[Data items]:

Definition init_root_port (g : pcie_ide_test_group_context_t) : io State (bool * pcie_ide_test_group_context_t) :=
  let pc := upper_port g in
  let+ _ := io_assert (port_type (port pc) =? IDE_PORT_TYPE_ROOTPORT) in
  let+ _ := io_assert (port_id (port pc) =? port_id (root_port g)) in
  let+ (ok, pc) := open_root_port pc in
  let g := with_upper pc g in
  if negb ok then ret (false, g) else
  let+ used := check_stream_id_used_in_rootport (top_stream_id (top g)) pc in
  if used : bool then let+ _ := fail_port (cfg_space_fd pc) in ret (false, g) else
  let g := with_stream (top_stream_id (top g)) (rp_stream_index g) (k_set g) g in
  let+ (found, rp_index, id) := find_free_rp_stream_index_and_ide_id pc (Some 0) 0 (top_type (top g)) true in
  if negb found then let+ _ := fail_port (cfg_space_fd pc) in ret (false, g) else
  let+ rp_index := lift (deref rp_index) in
  let g := with_stream (stream_id g) rp_index (k_set g) g in
  let pc := with_ide_id id pc in
  let+ (segment, lower) := root_port_segment pc (lower_port g) in
  let g := with_lower lower g in
  let '(rid1, rid2) := populate_rid_assoc_reg_block segment (port_bus (port lower)) (port_device (port lower))
                         (port_function (port lower)) in
  let pc := with_rid_assoc rid1 rid2 pc in
  let g := with_upper pc g in
  let+ dev_bdf :=
    (if top_connection (top g) =? IDE_TEST_CONNECT_SWITCH then last_dps_bdf (sw_conn1 g)
     else if top_connection (top g) =? IDE_TEST_CONNECT_P2P then last_dps_bdf (sw_conn2 g)
     else ret (port_bdf (port pc))) in
  let+ use_prefetch_memory := check_use_prefetchable dev_bdf in
  let+ (ok, (aa1, aa2, aa3)) := populate_addr_assoc_reg_block dev_bdf use_prefetch_memory in
  if negb ok then let+ _ := fail_port (cfg_space_fd pc) in ret (false, g) else
  let pc := with_addr_assoc aa1 aa2 aa3 pc in
  let g := with_upper pc g in
  let+ (ok, ks) := pcie_ide_alloc_slot_ids pc (rp_stream_index g) (k_set g) in
  if negb ok then let+ _ := fail_port (cfg_space_fd pc) in ret (false, g) else
  ret (true, with_stream (stream_id g) (rp_stream_index g) ks g).

Definition init_dev_port (g : pcie_ide_test_group_context_t) : io State (bool * pcie_ide_test_group_context_t) :=
  let+ (ok, pc) := open_dev_port (lower_port g) in
  if negb ok then ret (false, with_lower pc g) else
  let+ (found, _, id) := find_free_rp_stream_index_and_ide_id pc None 0 (top_type (top g)) false in
  if negb found then let+ _ := fail_port (cfg_space_fd pc) in ret (false, with_lower pc g) else
  let pc := with_addr_assoc m_addr_assoc1 m_addr_assoc2 m_addr_assoc3 (with_rid_assoc m_rid_assoc1 m_rid_assoc2 (with_ide_id id pc)) in
  let+ flit := pcie_check_flit_mode_enabled pc in
  let+ captured := (if flit : bool then pcie_check_segment_captured pc else ret false) in
  let segment := if captured : bool then port_segment (port pc) else 0 in
  ret (true, with_lower (with_rid_assoc (rid_assoc1 pc) (set_bits 24 8 (u8 segment) (rid_assoc2 pc)) pc) g).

[Work item]: Using the entries above, give again exactly the lines from the line holding "if negb ok then ret (false, with_lower" through the line holding "in ret (false, with_lower pc g) else". Include both end lines and nothing else.

[Result for this task]:
  if negb ok then ret (false, with_lower pc g) else
  let+ (found, _, id) := find_free_rp_stream_index_and_ide_id pc None 0 (top_type (top g)) false in
  if negb found then let+ _ := fail_port (cfg_space_fd pc) in ret (false, with_lower pc g) else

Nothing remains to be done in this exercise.